Requirement
In the listing below, locate the line that contains "intros Hid Hload" and the line that contains "Then the record set is fetched from the". Restate word for word those two lines and every line between them, and nothing else.

########################################

Lemma system_remove_video_raises self video_id st e st' :
  System.remove_video self video_id st = (Raises e, st') ->
  exists e0 st0,
    print (builtins self) (System.error_removing self video_id e0) st0
    = (Raises e, st').
Proof.
  intros H. apply try_except_raises in H as (e0 & st0 & _ & H).
  apply print_then_raises in H. by exists e0, st0.
Qed.

End Orchestrator.

(** *** The system of this repository *)

Section ConcreteSystem.

Lemma add_transcript_never_hangs self td c :
  99 <= CHUNK_SIZE (config self) - CHUNK_OVERLAP (config self) ->
  (forall docs, encode self docs <> Hangs) ->
  (add_transcript self td c).1 <> Hangs.
Proof.
  intros Hcfg Henc. unfold add_transcript.
  apply bind_no_hang; [by rewrite remove_video_run|]. intros _ c1.
  destruct (chunk_text_total (td_transcript td) _ _ Hcfg) as [chunks Hrun].
  unfold Chunker.chunk_text. simpl. rewrite Hrun by lia.
  destruct (prepare _ _ _ chunks) as [[documents metadatas] ids].
  apply bind_no_hang; [apply Henc|]. intros embeddings c2.
  apply bind_no_hang; [|done]. unfold Store.add.
  repeat (match goal with |- context [if ?b then _ else _] => destruct b end);
    done.
Qed.

Lemma extract_and_save_never_hangs {W} (extractor : TranscriptExtractor W)
    url force_refresh w :
  (forall url, extract_video_id extractor url <> Hangs) ->
  (forall video_id w, (load_transcript extractor video_id w).1 <> Hangs) ->
  (forall video_id w, (extract_transcript extractor video_id w).1 <> Hangs) ->
  (forall td w, (save_transcript extractor td w).1 <> Hangs) ->
  (extract_and_save_transcript extractor url force_refresh w).1 <> Hangs.
Proof.
  intros Hid Hload Hfetch Hsave. unfold extract_and_save_transcript.
  apply bind_no_hang; [apply Hid|]. intros [[|ch video_id]|] w1; try done.
  apply bind_no_hang; [destruct force_refresh; [done|apply Hload]|].
  intros [existing|] w2; [done|].
  apply bind_no_hang; [apply Hfetch|]. intros [td|] w3; [|done].
  apply bind_no_hang; [apply Hsave|done].
Qed.
Lemma loop_final_progress (env : nat -> Env) (batch : list File.t) (w wl : State) :
  loop env (List.length batch) 0 batch w = Some wl ->
  progress wl = match batch with
                | [] => progress w
                | _ :: _ => percent (List.length batch - 1) (List.length batch)
                end.
Proof.
  intros E.
  destruct (loop_spec env (List.length batch) batch 0 w) as (w' & E' & Sp).
  rewrite E in E'. injection E' as <-.
  apply (lp_progress _ _ _ _ _ _ Sp).
Qed.

(** The claim as the specification states it fails: after a run over one
    file the progress value is 100, not cleared. *)
Lemma progress_not_cleared :
  ~ (forall (localeCompare : string -> string -> Z) (env : nat -> Env)
            (getDocs : Outcome unit) (w w' : State) (o : Outcome unit),
        handleUpload localeCompare env getDocs w = Some (w', o) ->
        progress w' = 0 /\ step w' = "" /\ files w' = []).
Proof.
  intros H.
  destruct (H codeUnitCompare (fun _ => hangingEnv) (Fulfilled tt) onePdf _ _ eq_refl)
    as (P & _).
  vm_compute in P. discriminate.
Qed.

(** C7 (amended). After the loop of a run, whether or not every item
    succeeded, the processing flag, the step label and the selection are
    cleared; the progress value is left as the loop set it (the percentage of
    the last file, or the 0 of the start for an empty batch; it is reset only
    when the next run starts, and the progress line is no longer rendered).
    Then the record set is fetched from the
    collection and, when the fetch is fulfilled, its sorted copy replaces the
    displayed list (when it is rejected the list is left as it was). *)
Theorem state_after_run (localeCompare : string -> string -> Z)
  (env : nat -> Env) (getDocs : Outcome unit) (w : State) :
  exists w',
    handleUpload localeCompare env getDocs w = Some (w', propagated getDocs)
    /\ processing w' = false
    /\ step w' = ""
    /\ files w' = []
    /\ progress w' = match files w with
                     | [] => 0
                     | _ :: _ => percent (List.length (files w) - 1)
                                         (List.length (files w))
                     end
    /\ progressLine w' = None
    /\ quotations w'
       = match getDocs with
         | Fulfilled _ =>
             Array_sort (byUploadedDesc localeCompare) (map withId (db w'))
         | Rejected _ => quotations w
         end.
Proof.
  destruct (handleUpload_spec localeCompare env getDocs w)
    as (wl & w' & El & E & Hp & Hs & Hf & Hpr & _ & _ & Hq).
  exists w'. repeat split; auto.
  - rewrite Hpr, (loop_final_progress _ _ _ _ El). reflexivity.
  - unfold progressLine. now rewrite Hp.
Qed.
Lemma step_open sch a st st' :
  live_inv sch st → step sch a st = Some st' →
  match pc st' with
  | MSelect cc cp => ¬ (totalProps sch = cp ∧ totalChildren sch = cc)
  | _ => True
  end.
Proof.
  intros [_ _ Hop] H. step_cases H; try done.
  all: repeat match goal with E : pc _ = _ |- _ => rewrite E in Hop end.
  all: tests_to_props; try done; try lia.
  all: match goal with
       | Hb : _ ∨ _ |- _ => destruct Hb as [Hb|Hb]; apply bool_decide_eq_false in Hb; tauto
       end.
Qed.

Lemma step_live_inv sch a st st' :
  live_inv sch st → step sch a st = Some st' → live_inv sch st'.
Proof.
  intros Hinv H. split.
  - by eapply step_started_all.
  - by eapply step_children_count.
  - by eapply step_open.
Qed.

Lemma run_live_inv sch sched st :
  run sch sched (init sch) = Some st → live_inv sch st.
Proof.
  apply (run_invariant sch (live_inv sch)); [|apply init_live_inv].
  intros a st1 st2. apply step_live_inv.
Qed.
Lemma contains_occurs_SxxEyy_u s :
  contains is_SxxEyy s <-> occurs pat_SxxEyy s.
Proof.
  split.
  - intros (pre & d1 & d2 & post & m & Hs & Hm).
    exists pre, m, post, [d1; d2]. split; [assumption|].
    apply Matches_SxxEyy_u. eauto.
  - intros (pre & m & post & caps & Hs & HM).
    apply Matches_SxxEyy_u in HM as (d1 & d2 & Hm & _).
    exists pre, d1, d2, post, m. auto.
Qed.

(** C3 — season/episode extraction, for every file name (a [str] of
    any characters) and every character database that is coherent.
    (1) A file name that contains an SxxEyy pattern yields the two
    numbers written, in base ten, by the digits of its leftmost
    occurrence, the episode number read to its last digit; that
    occurrence is the only one of this kind.  (2) A file name
    without SxxEyy that contains an NxNN pattern yields, in the same
    way, the numbers of its leftmost NxNN occurrence.  (3) The
    answer is "not found" exactly when none of the seven patterns
    occurs in the file name; no default value is ever produced. *)
Theorem season_and_episode_are_the_numbers_written (filename : Str) :
  (contains is_SxxEyy filename ->
     exists pre d1 d2 post,
       leftmost_longest is_SxxEyy filename pre d1 d2 post /\
       (forall pre' e1 e2 post',
           leftmost_longest is_SxxEyy filename pre' e1 e2 post' ->
           e1 = d1 /\ e2 = d2) /\
       UnicodeRe.extract_season_episode_from_filename u filename
         = Some (number d1, number d2)) /\
  (~ contains is_SxxEyy filename -> contains is_NxNN filename ->
     exists pre d1 d2 post,
       leftmost_longest is_NxNN filename pre d1 d2 post /\
       (forall pre' e1 e2 post',
           leftmost_longest is_NxNN filename pre' e1 e2 post' ->
           e1 = d1 /\ e2 = d2) /\
       UnicodeRe.extract_season_episode_from_filename u filename
         = Some (number d1, number d2)) /\
  ((forall p, In p patterns -> ~ occurs p filename) <->
     UnicodeRe.extract_season_episode_from_filename u filename = None).
Proof.
  unfold UnicodeRe.extract_season_episode_from_filename.
  split; [|split].
  - intros Hc.
    destruct (search_leftmost_longest_u is_SxxEyy
                [lit "S"%char; digits1; lit "E"%char] filename
                Matches_SxxEyy_u Hc)
      as (pre & d1 & d2 & post & Hll & Hsearch).
    exists pre, d1, d2, post. split; [assumption|]. split.
    + intros pre' e1 e2 post' Hll'.
      eapply leftmost_longest_SxxEyy_unique_u; eauto.
    + unfold patterns. cbn [UnicodeRe.first_match].
      change (search pat_SxxEyy filename)
        with (search ([lit "S"%char; digits1; lit "E"%char] ++ [digits1])
                     filename).
      rewrite Hsearch. cbn [UnicodeRe.groups_to_pair].
      rewrite !int_of_digits_number. reflexivity.
  - intros Hno Hc.
    destruct (search_leftmost_longest_u is_NxNN
                [digits1; lit "x"%char] filename Matches_NxNN_u Hc)
      as (pre & d1 & d2 & post & Hll & Hsearch).
    exists pre, d1, d2, post. split; [assumption|]. split.
    + intros pre' e1 e2 post' Hll'.
      eapply leftmost_longest_NxNN_unique_u; eauto.
    + unfold patterns. cbn [UnicodeRe.first_match].
      destruct (search pat_SxxEyy filename) as [r|] eqn:E.
      * exfalso. apply Hno, contains_occurs_SxxEyy_u, search_occurs_u. eauto.
      * change (search pat_NxNN filename)
          with (search ([digits1; lit "x"%char] ++ [digits1]) filename).
        rewrite Hsearch. cbn [UnicodeRe.groups_to_pair].
        rewrite !int_of_digits_number. reflexivity.
  - symmetry. apply first_match_None_u, SeasonEpisodeFacts.patterns_two_groups.
Qed.
Lemma chunk_pages_blank (pages : list chunker.PageText)
    (target_chars overlap_chars : Z) :
  pages = [] \/ chunker.blank (spec.full_text pages) = true ->
  chunker.chunk_pages pages target_chars overlap_chars = [].
Proof.
  unfold chunker.chunk_pages, spec.full_text.
  intros [-> | H]; [reflexivity |].
  destruct pages as [|p pages']; [reflexivity |].
  destruct (chunker.build_full_text (p :: pages')) as [full offs].
  simpl in H. by rewrite H.
Qed.

(** The chunk emitted for the buffer is well formed. *)
Lemma emit_well_formed (full : list N) (k : nat) (offs : list (Z * Z))
    (st : chunker.LoopState) :
  k <= length full ->
  spec.loop_inv full k st ->
  Forall (spec_chunker.well_formed full offs) (chunker.chunks st) ->
  Forall (spec_chunker.well_formed full offs)
    (chunker._emit_chunk (chunker.chunks st) (chunker.buf st)
       (chunker.buf_start st) offs).
Proof.
  intros Hk (_ & _ & n & Hstart & Hnk & Hbuf & _) Hall.
  rewrite emit_chunk_spec.
  destruct (chunker.blank (chunker.buf st)) eqn:Hb; [exact Hall |].
  apply Forall_app. split; [exact Hall |]. apply Forall_singleton.
  assert (Hlen : length (chunker.buf st) = k - n).
  { rewrite Hbuf, length_drop, length_take. lia. }
  assert (Hne : chunker.buf st <> []).
  { intros E. rewrite E in Hb. discriminate. }
  assert (Hpos : 0 < length (chunker.buf st))
    by (destruct (chunker.buf st); [done | simpl; lia]).
  unfold spec_chunker.well_formed, py.len. simpl.
  rewrite Hstart, Hlen.
  replace (Z.of_nat n + Z.of_nat (k - n))%Z with (Z.of_nat k) by lia.
  rewrite slice_nat, <- Hbuf.
  split_and!; try lia; try reflexivity.
  unfold chunker.blank in Hb. by destruct (py.strip (chunker.buf st)).
Qed.

Lemma para_step_well_formed (full : list N) (target_chars overlap_chars : Z)
    (offs : list (Z * Z)) (k : nat) (st : chunker.LoopState)
    (para rest : list N) :
  k <= length full -> drop k full = para ++ rest ->
  spec.loop_inv full k st ->
  Forall (spec_chunker.well_formed full offs) (chunker.chunks st) ->
  Forall (spec_chunker.well_formed full offs)
    (chunker.chunks
       (chunker.para_step target_chars overlap_chars offs st
          (para, py.len para))).
Proof.
  intros Hk _ Hinv Hall. unfold chunker.para_step.
  destruct (chunker.blank para); [exact Hall |].
  destruct (negb _ && _); [| exact Hall].
  simpl. by eapply emit_well_formed.
Qed.

Lemma chunk_pages_wf (pages : list chunker.PageText)
    (target_chars overlap_chars : Z) :
  Forall (spec_chunker.well_formed (spec.full_text pages)
            (spec_chunker.page_offsets pages))
    (chunker.chunk_pages pages target_chars overlap_chars).
Proof.
  destruct (decide (pages = [])) as [-> | Hne]; [by constructor |].
  destruct (chunker.blank (spec.full_text pages)) eqn:Hfull.
  { rewrite chunk_pages_blank by auto. constructor. }
  rewrite (chunk_pages_unfold pages target_chars overlap_chars Hne Hfull).
  cbn zeta.
  set (full := spec.full_text pages).
  set (offs := spec_chunker.page_offsets pages).
  destruct (split_paragraphs_spec full) as [Hc Hl].
  pose proof (para_loop_inv full target_chars overlap_chars offs
                (chunker._split_paragraphs full) 0 _ Hl (Nat.le_0_l _)
                (eq_sym Hc) (loop_inv_init full)) as Hinv.
  pose proof (para_loop_keeps
                (fun _ st =>
                   Forall (spec_chunker.well_formed full offs)
                     (chunker.chunks st))
                full target_chars overlap_chars offs
                (para_step_well_formed full target_chars overlap_chars offs)
                (chunker._split_paragraphs full) 0 _ Hl (Nat.le_0_l _)
                (eq_sym Hc) (loop_inv_init full) (Forall_nil_2 _)) as Hwf.
  simpl in Hwf. clear Hfull.
  set (st := foldl _ _ _) in *.
  destruct (chunker.blank (chunker.buf st)); [exact Hwf |].
  by apply (emit_well_formed full (length full)).
Qed.

(** X12. Every chunk [chunk_pages] returns is well formed: its range
    [[char_start, char_end)] is a non-empty range of the concatenated text,
    its content is the text of that range with the whitespace at both ends
    removed and is not empty, its token count is the length of the content
    divided by four, rounded down, and its page is the one [_lookup_page]
    finds for the start of the range. *)
Theorem chunk_pages_well_formed (pages : list chunker.PageText)
    (target_chars overlap_chars : Z) :
  Forall (spec_chunker.well_formed (spec.full_text pages)
            (spec_chunker.page_offsets pages))
    (chunker.chunk_pages pages target_chars overlap_chars).
Proof. apply chunk_pages_wf. Qed.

########################################

Written answer
  intros Hid Hload Hfetch Hsave. unfold extract_and_save_transcript.
  apply bind_no_hang; [apply Hid|]. intros [[|ch video_id]|] w1; try done.
  apply bind_no_hang; [destruct force_refresh; [done|apply Hload]|].
  intros [existing|] w2; [done|].
  apply bind_no_hang; [apply Hfetch|]. intros [td|] w3; [|done].
  apply bind_no_hang; [apply Hsave|done].
Qed.
Lemma loop_final_progress (env : nat -> Env) (batch : list File.t) (w wl : State) :
  loop env (List.length batch) 0 batch w = Some wl ->
  progress wl = match batch with
                | [] => progress w
                | _ :: _ => percent (List.length batch - 1) (List.length batch)
                end.
Proof.
  intros E.
  destruct (loop_spec env (List.length batch) batch 0 w) as (w' & E' & Sp).
  rewrite E in E'. injection E' as <-.
  apply (lp_progress _ _ _ _ _ _ Sp).
Qed.

(** The claim as the specification states it fails: after a run over one
    file the progress value is 100, not cleared. *)
Lemma progress_not_cleared :
  ~ (forall (localeCompare : string -> string -> Z) (env : nat -> Env)
            (getDocs : Outcome unit) (w w' : State) (o : Outcome unit),
        handleUpload localeCompare env getDocs w = Some (w', o) ->
        progress w' = 0 /\ step w' = "" /\ files w' = []).
Proof.
  intros H.
  destruct (H codeUnitCompare (fun _ => hangingEnv) (Fulfilled tt) onePdf _ _ eq_refl)
    as (P & _).
  vm_compute in P. discriminate.
Qed.

(** C7 (amended). After the loop of a run, whether or not every item
    succeeded, the processing flag, the step label and the selection are
    cleared; the progress value is left as the loop set it (the percentage of
    the last file, or the 0 of the start for an empty batch; it is reset only
    when the next run starts, and the progress line is no longer rendered).
    Then the record set is fetched from the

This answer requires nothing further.